Immediate functional loading of Branemark single tooth implants - An 18 months' clinical pilot follow-up study

A clinical and radiographical study was performed to evaluate the treatment outcome of single tooth replacements with artificial crowns retained to implants installed according to a 1-stage surgical procedure and immediate loading (Experimental Group=EG) in comparison to the original 2-stage concept (Control Group=CG). The EG comprised 14 patients (=14 implants) and the CG comprised 8 patients (= 8 implants), all with single tooth losses anterior to the molars. Beyond the non-smoking criterion the following criteria were adopted: i) the amount of bone had to allow for installation of a fixture with a minimum length of 13 mm and diameter = 3.75 mm, ii) the jaw relationship had to allow for bilateral occlusal stability, iii) the patients should be judged to be non-bruxers, and iv) the patients had to be available for the follow-up and maintenance programme.

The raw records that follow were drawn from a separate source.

(** The answers to the windows, in order: how many were taken, and the failure that ended
    the run. [inr] is a malformed block, which fails the step. *)
Fixpoint take_windows (window : Z) y (answers : list (SyncRequest * result DaemonError WalletSyncData)) (completed : nat)
    : (nat * option DaemonError * Synchronizer D) + (DaemonError * Synchronizer D) :=
  match answers with
  | [] => inl (completed, None, y)
  | (request, Err e) :: _ =>
      let y := match e with BadRequest _ => (lower_ceiling_after_bad_request y).2 | _ => y end in
      inl (completed, Some e, set_rate_limited y (match e with RateLimited => true | _ => false end))
  | (request, Ok data) :: answers =>
      let y := set_rate_limited y false in
      let scanned_to_height := default 0 (wd_scanned_to_height data) in
      if scanned_to_height =? 0 then inl (completed, None, y)
      else
        match store_downloaded_blocks y (wd_items data) with
        | (Err e, y) => inr (e, y)
        | (Ok _, y) =>
            let y := set_next_download_height y (wrapping_add 64 scanned_to_height 1) in
            if wrapping_add 64 scanned_to_height 1 <? wrapping_add 64 (sr_start_height request) window
            then inl (S completed, None, y)
            else take_windows window y answers (S completed)
        end
  end.

Definition window_requests y (first_height window : Z) : list SyncRequest :=
  map (λ i, let start := wrapping_add 64 first_height (wrapping_mul 64 window i) in sync_request y [] start 0 (Some (wrapping_add 64 start window)))
    (seqZ 0 (sync_request_concurrency (config y))).

Definition windows_apply y : bool :=
  height_windows (config y) && skip_coinbase_transactions (config y) && skips_empty_blocks (state y) &&
  negb (sync_request_concurrency (config y) <? 2) && negb (next_download_height (cursor y) =? 0) &&
  negb (bool_decide (is_Some (sync_gap (cursor y)))) && supports_height_range (state y).

Definition download_height_windows y : option Download * Synchronizer D :=
  let first_height := next_download_height (cursor y) in
  if negb (windows_apply y) then (None, y)
  else
    let window := Z.min (wrapping_mul 64 (block_count (batch y)) BLOCKS_SYNCHRONIZING_SKIP_EMPTY_SCAN_MULTIPLIER) BLOCKS_SYNCHRONIZING_SKIP_EMPTY_MAX_SCAN in
    let span := wrapping_add 64 (wrapping_mul 64 window (sync_request_concurrency (config y))) (4 * CRYPTONOTE_MAX_ALT_BLOCK_DEPTH) in
    let daemon_height := local_block_count (state y) in
    if (window =? 0) || (daemon_height <? first_height) || (daemon_height - first_height <? span) then (None, y)
    else
      let requests := window_requests y first_height window in
      let '(answers, d) := wallet_sync_data_many (daemon y) requests in
      match take_windows window (set_daemon y d) (zip requests answers) 0 with
      | inr (e, y) => (Some (Failed e), y)
      | inl (O, failure, y) =>
          (match failure with Some RateLimited => Some (Failed RateLimited) | _ => None end, set_next_download_height y 0)
      | inl (S _, _, y) => (Some Stored, reset_requested_block_count y)
      end.

(** ** Global indexes *)

Definition add_indexes (into : gmap Hash (list Z)) (l : list GlobalIndexEntry) : gmap Hash (list Z) :=
  foldl (λ m e, match parse_hex32 (gi_key e) with Some h => <[h := gi_value e]> m | None => m end) into l.

Definition fetch_global_indexes y (start end_ : Z) (into : gmap Hash (list Z)) : result DaemonError (gmap Hash (list Z)) * Synchronizer D :=
  let lite := lite_start_height (state y) in
  let start := if (start <? lite) && (lite <? end_) then lite else start in
  match global_indexes_for_range (daemon y) start end_ with
  | (Ok l, d) => (Ok (add_indexes into l), set_daemon y d)
  | (Err RateLimited, d) => (Err RateLimited, set_daemon y d)
  | (Err Transport, d) => (Err Transport, set_daemon y d)
  | (Err _, d) => (Ok into, set_daemon y d)
  end.

(** Adjacent windows merged: the end of the run that starts at [start], and the windows left. *)
Fixpoint merge_run (start end_ : Z) (windows : list Z) : Z * list Z :=
  match windows with
  | w :: rest =>
      if (w =? end_) && (wrapping_sub 64 (wrapping_add 64 end_ GLOBAL_INDEXES_OBSCURITY) start <=? GLOBAL_INDEX_MERGE_SPAN)
      then merge_run start (wrapping_add 64 end_ GLOBAL_INDEXES_OBSCURITY) rest
      else (end_, windows)
  | [] => (end_, [])
  end.
Fixpoint validate_integrated_addresses (destinations : list (bytes * Z)) (payment_id : bytes) : result WalletError unit :=
  match destinations with
  | [] => Ok ()
  | (address, _) :: destinations =>
      if negb (is_integrated_address address) then validate_integrated_addresses destinations payment_id
      else
        parsed ← map_err InvalidAddress (parse_address address);
        let extracted := default [] (Base58.payment_id parsed) in
        if (length payment_id =? 0)%nat then validate_integrated_addresses destinations extracted
        else if negb (bool_decide (payment_id = extracted)) then Err ConflictingPaymentIds
        else validate_integrated_addresses destinations payment_id
  end.

Definition balance_of (w : Wallet) (take_from_all : bool) (spend_keys : list bytes) (height now : Z) : Z :=
  let keys := if take_from_all then public_spend_keys (sub_wallets w) else spend_keys in
  foldl (λ acc k, wrapping_add 64 acc (balance_for_spend_key_at w k height now).1) 0 keys.

Definition is_empty {A} (l : list A) : bool := match l with [] => true | _ => false end.

Definition validate_amount (w : Wallet) (destinations : list (bytes * Z)) (fee : FeeType) (addresses_to_take_from : list bytes)
    (current_height now : Z) : result WalletError unit :=
  let min_rate := if MINIMUM_FEE_PER_BYTE_V2_HEIGHT <? current_height then MINIMUM_FEE_PER_BYTE_V2 else MINIMUM_FEE_PER_BYTE_V1 in
  if match fee with FeePerByte rate => f64_gt min_rate rate | _ => false end then Err FeeTooSmall
  else
    spend_keys ← collect (validate_our_address w) addresses_to_take_from;
    let available := balance_of w (is_empty addresses_to_take_from) spend_keys current_height now in
    let amounts := (if is_fixed fee then [fixed_fee fee] else []) ++ map snd destinations in
    total ← ok_or WillOverflow (TransactionPrefix.try_sum 0 amounts);
    if available <? total then Err (NotEnoughBalance total available) else Ok ().

Definition validate_transaction_parameters (w : Wallet) (destinations : list (bytes * Z)) (mixin : Z) (fee : FeeType) (payment_id : bytes)
    (addresses_to_take_from : list bytes) (change_address : bytes) (unlock_time current_height now : Z) : result WalletError unit :=
  if is_empty destinations then Err NoDestinationsGiven
  else if existsb (λ '(_, amount), amount =? 0) destinations then Err AmountIsZero
  else
    _ ← collect (λ '(address, _), validate_address address true) destinations;
    _ ← validate_integrated_addresses destinations payment_id;
    _ ← collect (validate_our_address w) addresses_to_take_from;
    _ ← validate_amount w destinations fee addresses_to_take_from current_height now;
    _ ← validate_mixin mixin current_height;
    _ ← validate_payment_id payment_id;
    _ ← validate_our_address w change_address;
    validate_unlock_time_at unlock_time current_height now.

(** * Destinations *)

Definition setup_destinations (addresses_and_amounts : list (bytes * Z)) (change_required : Z) (change_address : bytes)
    : result WalletError (list TransactionDestination) :=
  let all := addresses_and_amounts ++ (if change_required =? 0 then [] else [(change_address, change_required)]) in
  l ← collect (λ '(address, amount),
    keys ← map_err InvalidAddress (parse_address address);
    Ok (map (λ d, mkDestination d (spend_public_key keys) (view_public_key keys)) (split_amount_into_denominations amount true))) all;
  Ok (concat l).
Lemma split_loop_digits n m a out h : 0 ≤ a → (0 < a → 0 < m ∧ a * m < 2 ^ 64) →
  decompose_loop n 0 out h 0 m a = (out ++ split_loop n m a false, h, 0).
Proof.
  revert m a out. induction n as [|n IH]; intros m a out Ha Hm; cbn [decompose_loop split_loop]; [by rewrite app_nil_r|].
  destruct (0 <? a) eqn:E; bool_hyps; [|by rewrite app_nil_r]. destruct (Hm ltac:(lia)) as [Hm0 Hb].
  pose proof (Z.div_mod a 10 ltac:(lia)) as Hd. pose proof (Z.mod_pos_bound a 10 ltac:(lia)) as Hr.
  assert (wrapping_mul 64 m (a mod 10) = a mod 10 * m) as -> by (unfold wrapping_mul; rewrite wrap_small by (unfold in_u; nia); lia).
  assert (0 < a / 10 → 0 < wrapping_mul 64 m 10 ∧ a / 10 * wrapping_mul 64 m 10 < 2 ^ 64) as Hn.
  { intros. unfold wrapping_mul. rewrite wrap_small by (unfold in_u; nia). nia. }
  unfold split_denomination. rewrite andb_false_r. destruct (0 + a mod 10 * m <=? 0) eqn:E1; bool_hyps.
  - assert (a mod 10 * m = 0) as -> by nia. cbn [negb Z.eqb app]. rewrite IH by (nia || exact Hn). done.
  - assert ((a mod 10 * m =? 0) = false) as -> by lia. rewrite andb_false_r. cbn [negb]. rewrite IH by (nia || exact Hn). by rewrite <- app_assoc.
Qed.

(** C23. The pieces the wallet pays an amount in add up to it, and each has one significant
    digit and is at most 500,000,000,000; with the cap off they are the digits that
    [decompose_amount], the daemon's rule, gives. *)
Theorem denominations_spec amount : is_u64 amount →
  total (split_amount_into_denominations amount true) = amount ∧
  Forall (λ x, is_pretty_amount x = true ∧ 0 < x ≤ MAX_OUTPUT_SIZE_CLIENT) (split_amount_into_denominations amount true) ∧
  split_amount_into_denominations amount false = decompose_amount amount 0.
Proof.
  intros Hu. destruct (split_amount_pieces amount Hu) as [H1 H2]. split_and!; [exact H1|exact H2|].
  destruct Hu. unfold decompose_amount. rewrite split_loop_digits by lia. done.
Qed.
(* ===== verification/TransferBuild.v ===== *)
(** The transaction the wallet builds (crates/wrkz-wallet/src/transfer.rs
    [make_transaction]) against the rules of the validator: outputs, extra, proof of work and
    rings, for whatever the random source, the daemon and the proof-of-work server answer. *)
From stdpp Require Import gmap sets sorting.
From S2P Require Import Prelude Constants F64 Hashing Cryptonight Curve Varint Ser Tx TxExtra Base58 Fees Reward Checkpoints Records Validate Accept.
From S2P Require Import Wallet WalletSync Transfer TransferSpec TransferRings.
Local Open Scope Z_scope.

(** The types of what the world answers: [[u8; 32]], [u64], [[u8; 8]]. *)
Class TransferTyped (W : Type) `{TransferRandom W} `{TransferDaemon W} : Prop := {
  key_pair_typed (w w' : W) secret public : key_pair w = (secret, public, w') → length public = 32%nat;
  pow_nonce_start_typed (w w' : W) start : pow_nonce_start w = (start, w') → is_u64 start;
  remote_pow_typed blob difficulty height (w w' : W) nonce : remote_pow blob difficulty height w = (Some nonce, w') → length nonce = TX_POW_NONCE_SIZE
}.

(** * The proof of work *)

Section Pow.
Context `{C : Crypto} `{CurveKeys} `{CurveSecrets} `{TransferRandom W} `{TransferDaemon W} `{Platform W} `{!TransferTyped W}.
#[local] Opaque check_hash cn_upx_hash.

Lemma with_nonce_length (b nonce : bytes) : (TX_POW_NONCE_SIZE ≤ length b)%nat → length nonce = TX_POW_NONCE_SIZE → length (with_nonce b nonce) = length b.
Proof. intros. unfold with_nonce. rewrite length_app, length_take. lia. Qed.

(** The nonce is the end of the extra, which is the end of the prefix. *)
Lemma to_bytes_with_nonce p e nonce : (TX_POW_NONCE_SIZE ≤ length e)%nat → length nonce = TX_POW_NONCE_SIZE →
  TransactionPrefix.to_bytes (with_extra p (with_nonce e nonce)) = with_nonce (TransactionPrefix.to_bytes (with_extra p e)) nonce.
Proof.
  intros He Hn. unfold TransactionPrefix.to_bytes, TransactionPrefix.write, Writer.bytes. cbn [with_extra version unlock_time inputs outputs extra].
  rewrite with_nonce_length by done. set (w := Writer.varint _ (Z.of_nat (length e))). unfold with_nonce. rewrite length_app.
  replace (length w + length e - TX_POW_NONCE_SIZE)%nat with (length w + (length e - TX_POW_NONCE_SIZE))%nat by lia. by rewrite take_app_add, app_assoc.
Qed.

Lemma prefix_has_nonce p e : (length e ≤ length (TransactionPrefix.to_bytes (with_extra p e)))%nat.
Proof. unfold TransactionPrefix.to_bytes, TransactionPrefix.write, Writer.bytes. cbn [extra with_extra]. rewrite length_app. lia. Qed.

Lemma solve_pow_spec ctx p difficulty w p' nonce hashes w' : solve_pow ctx p difficulty w = (Ok (p', nonce, hashes), w') →
  check_hash (cn_upx_hash (TransactionPrefix.to_bytes p')) difficulty = true ∧
  ∃ e, p' = with_extra p e ∧ length e = (length (extra p) + 9)%nat.
Proof.
  unfold solve_pow. cbv zeta. intros Hp. set (e := extra p ++ [TX_EXTRA_TRANSACTION_POW_NONCE] ++ replicate TX_POW_NONCE_SIZE 0) in *.
  assert (length e = length (extra p) + 9)%nat as He by (subst e; rewrite !length_app, length_replicate; done).
  apply send_bind_Ok in Hp as (start & w1 & Hs%draw_Ok & Hp). apply send_bind_Ok in Hp as (remote & w2 & Hr%draw_Ok & Hp).
  apply send_bind_Ok in Hp as ([n k] & w3 & Hn & Hp). apply send_ret_Ok in Hp as [[= -> -> ->] ->].
  set (blob := TransactionPrefix.to_bytes (with_extra p e)) in *.
  assert (TX_POW_NONCE_SIZE ≤ length blob)%nat as Hb.
  { pose proof (prefix_has_nonce p e) as Hx. fold blob in Hx. change TX_POW_NONCE_SIZE with 8%nat. lia. }
  assert (∀ r w1 w2, transaction_pow_search blob difficulty start (bc_pow_threads ctx) w1 = (Some r, w2) →
    length r.1 = TX_POW_NONCE_SIZE ∧ nonce_satisfies blob r.1 difficulty = true) as Hsearch.
  { intros [r1 r2] v1 v2 Hv. pose proof (pow_search_spec blob difficulty start (bc_pow_threads ctx) v1 (pow_nonce_start_typed _ _ _ Hs) Hb) as Hx. by rewrite Hv in Hx. }
  assert (length n = TX_POW_NONCE_SIZE ∧ nonce_satisfies blob n difficulty = true) as [Hl Hsat].
  { destruct remote as [r|]; [destruct (nonce_satisfies blob r difficulty) eqn:E|].
    - apply send_ret_Ok in Hn as [[= -> _] _]. split; [by eapply remote_pow_typed|done].
    - apply send_bind_Ok in Hn as (r' & w4 & Hd%draw_Ok & [Ho%ok_or_Ok _]%pure_Ok). subst r'. by apply Hsearch in Hd.
    - apply send_bind_Ok in Hn as (r' & w4 & Hd%draw_Ok & [Ho%ok_or_Ok _]%pure_Ok). subst r'. by apply Hsearch in Hd. }
  cbn [with_extra extra]. split; [|exists (with_nonce e n); split; [done|]; rewrite with_nonce_length; [done|rewrite He; change TX_POW_NONCE_SIZE with 8%nat; lia|done]].
  assert (TX_POW_NONCE_SIZE ≤ length e)%nat as Hle by (rewrite He; change TX_POW_NONCE_SIZE with 8%nat; lia).
  change (with_extra (with_extra p e) (with_nonce e n)) with (with_extra p (with_nonce e n)). rewrite to_bytes_with_nonce by done. fold blob.
  revert Hsat. unfold nonce_satisfies. by assert ((length blob <? TX_POW_NONCE_SIZE)%nat = false) as -> by (apply Nat.ltb_ge; lia).
Qed.

Lemma pow_difficulty_positive h fusion i o d : 0 ≤ i → 0 ≤ o → transaction_pow_difficulty h fusion i o = Some d → 0 < d.
Proof.
  intros Hi Ho. unfold transaction_pow_difficulty. case_match; [done|]. intros [= <-]. repeat case_match; try done.
  unfold saturating_add, saturating_mul, TRANSACTION_POW_DIFFICULTY_DYN_V1, MULTIPLIER_TRANSACTION_POW_DIFFICULTY_FACTORED_OUT_V1, MULTIPLIER_TRANSACTION_POW_DIFFICULTY_PER_IO_V1. lia.
Qed.

Lemma add_pow_spec ctx tx w tx' nonce d hashes w' : add_pow ctx tx w = (Ok (tx', nonce, d, hashes), w') →
  signatures tx' = signatures tx ∧ (∃ e, prefix tx' = with_extra (prefix tx) e ∧ (length e ≤ length (extra (prefix tx)) + 9)%nat) ∧
  (TRANSACTION_POW_HEIGHT ≤ bc_network_height ctx →
    check_hash (cn_upx_hash (TransactionPrefix.to_bytes (prefix tx'))) (pow_difficulty tx' (bc_is_fusion ctx) (bc_network_height ctx)) = true ∨
    fee_escape (default 0 (sum_transaction_fee tx')) (bc_is_fusion ctx) (bc_network_height ctx) = true).
Proof.
  unfold add_pow. cbv zeta. destruct (needs_pow ctx tx) eqn:En; [destruct (default 0 _ =? 0) eqn:Ed; bool_hyps|].
  - intros [[= -> _ _ _] _]%send_ret_Ok. split; [done|]. split; [exists (extra (prefix tx)); split; [by destruct (prefix tx)|lia]|]. intros Hh. exfalso.
    destruct (transaction_pow_difficulty _ _ _ _) as [d0|] eqn:Et; [|unfold transaction_pow_difficulty in Et; case_match; [lia|done]].
    apply pow_difficulty_positive in Et; [|lia..]. cbn in Ed. lia.
  - intros Hp. apply send_bind_Ok in Hp as ([[p n] k] & w1 & Hs & [[= -> -> -> ->] _]%send_ret_Ok). apply solve_pow_spec in Hs as [Hc (e & -> & He)].
    split; [done|]. split; [exists e; split; [done|lia]|]. intros _. left. exact Hc.
  - change (0 =? 0) with true. intros [[= -> _ _ _] _]%send_ret_Ok. split; [done|]. split; [exists (extra (prefix tx)); split; [by destruct (prefix tx)|lia]|]. intros _. right.
    unfold needs_pow in En. unfold fee_escape. bool_hyps. rewrite !andb_true_iff, negb_true_iff, !Z.leb_le. split; [split; [lia|done]|lia].
Qed.

End Pow.

(** * The extra field *)

Section Extra.
Context `{C : Crypto} `{CurveKeys} `{CurveSecrets}.

Lemma parse_hex_length n s bs : (length s ≤ n)%nat → parse_hex s = Some bs → length s = (2 * length bs)%nat.
Proof.
  revert s bs. induction n as [|n IH]; intros [|hi [|lo s]] bs Hn; cbn [parse_hex]; try done; try (by intros [= <-]); [cbn in Hn; lia|].
  intros (a & _ & (b & _ & (out & Ho & [= <-])%bind_Some)%bind_Some)%bind_Some. apply IH in Ho; [|cbn in Hn; lia]. cbn. lia.
Qed.

Definition payment_id_bytes (id : PaymentId) : bytes := match id with Long b | EncryptedShort b => b end.

Lemma payment_id_field_length ctx k id : payment_id_field ctx k = Ok (Some id) → (length (payment_id_bytes id) ≤ 32)%nat.
Proof.
  unfold payment_id_field. cbv zeta. case_match; [done|]. case_match.
  - intros (view & _ & Hp)%result_bind_Ok. case_match; [done|]. apply result_bind_Ok in Hp as (bs & Hb%ok_or_Ok & [= <-]).
    apply (parse_hex_length _ _ _ (Nat.le_refl _)) in Hb. rewrite length_take in Hb. cbn. lia.
  - intros (bs & Hb%ok_or_Ok & [= <-])%result_bind_Ok. unfold parse_hex32 in Hb. case_match eqn:E; [|done]. apply Nat.eqb_eq in E.
    apply (parse_hex_length _ _ _ (Nat.le_refl _)) in Hb. cbn. lia.
Qed.

Lemma varint_write_length w v : 0 ≤ v → (length (varint.write w v) ≤ length w + 10)%nat.
Proof. intros Hv. unfold varint.write. rewrite varint.write_loop_leb by done. rewrite length_app. pose proof (varint.leb_length 10 v). lia. Qed.

Lemma extra_length pk id data : length pk = 32%nat → (∀ i, id = Some i → (length (payment_id_bytes i) ≤ 32)%nat) →
  (length (build_wallet_extra pk (build_extra_nonce id data) None) ≤ length data + 88)%nat.
Proof.
  intros Hpk Hid. assert (length (build_extra_nonce id data) ≤ length data + 44)%nat as Hn.
  { unfold build_extra_nonce, build_nonce. set (out := match id with Some _ => _ | None => _ end).
    assert (length out ≤ 33)%nat by (subst out; destruct id as [[i|i]|]; cbn; [specialize (Hid _ eq_refl); cbn in Hid; lia..|lia]).
    destruct data as [|x data]; cbn [is_empty]; [cbn [length]; lia|]. rewrite length_app.
    pose proof (varint_write_length (out ++ [TX_EXTRA_ARBITRARY_DATA]) (Z.of_nat (length (x :: data))) ltac:(lia)) as Hv. rewrite length_app in Hv. cbn [length] in *. lia. }
  unfold build_wallet_extra. set (nonce := build_extra_nonce id data) in *. rewrite app_nil_r. cbn [length]. rewrite length_app, Hpk. destruct (is_empty nonce); cbn [length]; [lia|].
  rewrite length_app. pose proof (varint_write_length [TX_EXTRA_NONCE] (Z.of_nat (length nonce)) ltac:(lia)) as Hv. cbn [length] in Hv. lia.
Qed.

End Extra.

(** * The whole transaction *)

Section Build.
Context `{C : Crypto} `{CurveKeys} `{CurveSecrets} `{TransferRandom W} `{TransferDaemon W} `{Platform W} `{!TransferTyped W}.
Variable chain_member : Z → Z * bytes → Prop.

(** A derived output key is a point of the curve. *)
Definition derives_keys : Prop := ∀ derivation index spend key, derive_public_key derivation index spend = Some key → check_key key = true.

(** Each ring of the transaction, with its signatures, in the order of the inputs. *)
Definition signed_ring (hash : Hash) (r : ObscuredInput) (s : list bytes) : Prop :=
  length s = length (ob_ring r) ∧ check_ring_signature hash (ob_key_image r) (map snd (ob_ring r)) s = true.

Record built_spec (ctx : BuildContext) (ins : list OwnedSpendableInput) (ds : list TransactionDestination) (b : Built) : Prop := {
  bs_sources : b_inputs b ≡ₚ ins;
  bs_rings : Forall2 (ring_spec chain_member (bc_mixin ctx)) (b_inputs b) (b_rings b);
  bs_inputs : inputs (prefix (b_transaction b)) = map (λ o, Key (ob_amount o) (relative_offsets (ob_ring o)) (ob_key_image o)) (b_rings b);
  bs_signatures : Forall2 (signed_ring (prefix_hash (b_transaction b))) (b_rings b) (signatures (b_transaction b));
  bs_amounts : map o_amount (outputs (prefix (b_transaction b))) = map d_amount (sort_by_key d_amount ds);
  bs_keys : Forall (λ o, check_key (o_key o) = true) (outputs (prefix (b_transaction b)));
  bs_count : Z.of_nat (length (outputs (prefix (b_transaction b)))) ≤ NORMAL_TX_MAX_OUTPUT_COUNT_V1;
  bs_unlock : unlock_time (prefix (b_transaction b)) = bc_unlock_time ctx;
  bs_extra : (length (extra (prefix (b_transaction b))) ≤ length (bc_extra_data ctx) + 97)%nat;
  bs_pow : TRANSACTION_POW_HEIGHT ≤ bc_network_height ctx →
    check_hash (cn_upx_hash (TransactionPrefix.to_bytes (prefix (b_transaction b)))) (pow_difficulty (b_transaction b) (bc_is_fusion ctx) (bc_network_height ctx)) = true ∨
    fee_escape (default 0 (sum_transaction_fee (b_transaction b))) (bc_is_fusion ctx) (bc_network_height ctx) = true;
  bs_blob : ∃ blob, Transaction.to_bytes (b_transaction b) = Ok blob ∧ b_size b = Z.of_nat (length blob)
}.

Lemma derive_outputs_spec secret i ds outs : derives_keys → Transfer.derive_outputs secret i ds = Ok outs →
  map ko_amount outs = map d_amount ds ∧ Forall (λ o, check_key (ko_key o) = true) outs.
Proof.
  intros Hd. revert i outs. induction ds as [|d ds IH]; intros i outs; cbn [Transfer.derive_outputs]; [by intros [= <-]|].
  intros (der & _ & (key & Hk%ok_or_Ok & (rest & Hr & [= <-])%result_bind_Ok)%result_bind_Ok)%result_bind_Ok. apply IH in Hr as [Ha Hc].
  cbn. rewrite Ha. split; [done|]. constructor; [by eapply Hd|done].
Qed.

Lemma ring_spec_secret mixin sources obs obs' : Forall2 (ring_spec chain_member mixin) sources obs →
  Forall2 (λ o o', ob_amount o' = ob_amount o ∧ ob_key_image o' = ob_key_image o ∧ ob_ring o' = ob_ring o ∧ real_output o' = real_output o) obs obs' →
  Forall2 (ring_spec chain_member mixin) sources obs'.
Proof.
  intros HF. revert obs'. induction HF as [|s o sources obs Ho HF IH]; intros obs' H'; inversion_clear H' as [|? o' ? os' (Ea & Ei & Er & Ep)]; constructor; [|auto].
  destruct Ho as [? ? ? ? ? ?]. split; rewrite ?Ea, ?Ei, ?Er, ?Ep; done.
Qed.

Lemma make_transaction_spec ctx ins ds w b w' : honest_daemon chain_member → signs_each → derives_keys → 0 ≤ bc_mixin ctx →
  Forall (λ s, ∀ g, ti_global_output_index (ow_input s) = Some g → chain_member (ti_amount (ow_input s)) (g, ti_key (ow_input s))) ins →
  make_transaction ctx ins ds w = (Ok b, w') → built_spec ctx ins ds b.
Proof.
  intros Hd Hsg Hk Hm Hs. unfold make_transaction. intros Hp.
  apply send_bind_Ok in Hp as ([[obs sorted] m] & w1 & Hprep & Hp). apply (prepare_ring_participants_spec chain_member) in Hprep as [Hperm Hrings]; [|done..].
  apply send_bind_Ok in Hp as ([[tins secrets] rings] & w2 & [Hin ->]%inner_Ok & Hp).
  apply setup_inputs_spec in Hin as (Hins & Hlen & Hsame); [|by apply Forall2_length in Hrings]. pose proof (ring_spec_secret _ _ _ _ Hrings Hsame) as Hrings'.
  apply send_bind_Ok in Hp as ([[outs txk] pk] & w3 & Hout%lifted_Ok & Hp). unfold setup_outputs in Hout.
  apply send_bind_Ok in Hout as ([sk pk'] & w4 & Hkp%draw_Ok & Hout). apply send_bind_Ok in Hout as (outs' & w5 & [Hder ->]%pure_Ok & [[= -> -> ->] ->]%send_ret_Ok).
  apply derive_outputs_spec in Hder as [Ham Hck]; [|done]. apply key_pair_typed in Hkp.
  apply send_bind_Ok in Hp as (pid & w6 & [Hpid ->]%inner_Ok & Hp). cbv zeta in Hp.
  apply send_bind_Ok in Hp as ([] & w7 & [Hcount ->]%check_Ok & Hp).
  apply send_bind_Ok in Hp as ([[[tx1 pn] pd] ph] & w8 & Hpow%lifted_Ok & Hp). apply add_pow_spec in Hpow as (Hsig0 & (e & Hpre & He) & Hpow).
  apply send_bind_Ok in Hp as (tx2 & w9 & Hsigs%lifted_Ok & Hp).
  apply generate_ring_signatures_spec in Hsigs as [Hpre2 Hsigs]; [|done|rewrite Hlen; by eapply Forall2_length|done].
  apply send_bind_Ok in Hp as (blob & w10 & [Hrt ->]%inner_Ok & [-> ->]%send_ret_Ok). cbn [prefix signatures extra] in *.
  unfold round_trip in Hrt. apply result_bind_Ok in Hrt as (blob' & Hblob%map_err_Ok & (rt & _ & Hrt)%result_bind_Ok). case_match; [|done]. injection Hrt as ->.
  assert (unlock_time (prefix tx2) = bc_unlock_time ctx ∧ inputs (prefix tx2) = tins ∧
    outputs (prefix tx2) = map (λ o, mkOutput (ko_amount o) (ko_key o)) outs' ∧ extra (prefix tx2) = e) as (Eu & Ei & Eo & Ee) by (rewrite Hpre2, Hpre; done).
  split; cbn [b_inputs b_rings b_transaction b_size].
  - done.
  - done.
  - by rewrite Ei.
  - exact Hsigs.
  - rewrite Eo, map_map. exact Ham.
  - rewrite Eo. apply Forall_map. exact Hck.
  - rewrite Eo. apply negb_true_iff, Z.ltb_ge in Hcount. done.
  - done.
  - rewrite Ee. pose proof (extra_length pk' pid (bc_extra_data ctx) Hkp) as Hxl.
    assert (∀ i, pid = Some i → (length (payment_id_bytes i) ≤ 32)%nat) as Hi by (intros i ->; by eapply payment_id_field_length). specialize (Hxl Hi). lia.
  - unfold pow_difficulty, sum_transaction_fee in *. rewrite Hpre2. exact Hpow.
  - by exists blob.
Qed.

End Build.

In the EG a temporary crown was connected to the implant within 24 h following fixture installation. Six months later this crown was replaced with a permanent one. In the CG the surgical and prosthetic treatment followed the standard protocol. Out of the 14 fixtures in the EG 2 were lost up to 5 months in function and were subsequently removed. All remaining 12 implants were stable at every subsequent follow-up examination. No fixture losses were recorded in the CG and all implants in this group were stable at the follow-ups. At the 6-month observation interval all the participating 20 patients were radiographically examined, an examination that was repeated at the 18-month follow-up. The analysis of the radiographs from the EG as well as from the CG disclosed that during the Ii-month observation period the mean change of bone support was about 0.1 mm. Further studies, designed as controlled multicenter ones, have to be performed before the results of this pilot study can be recommended for more general use.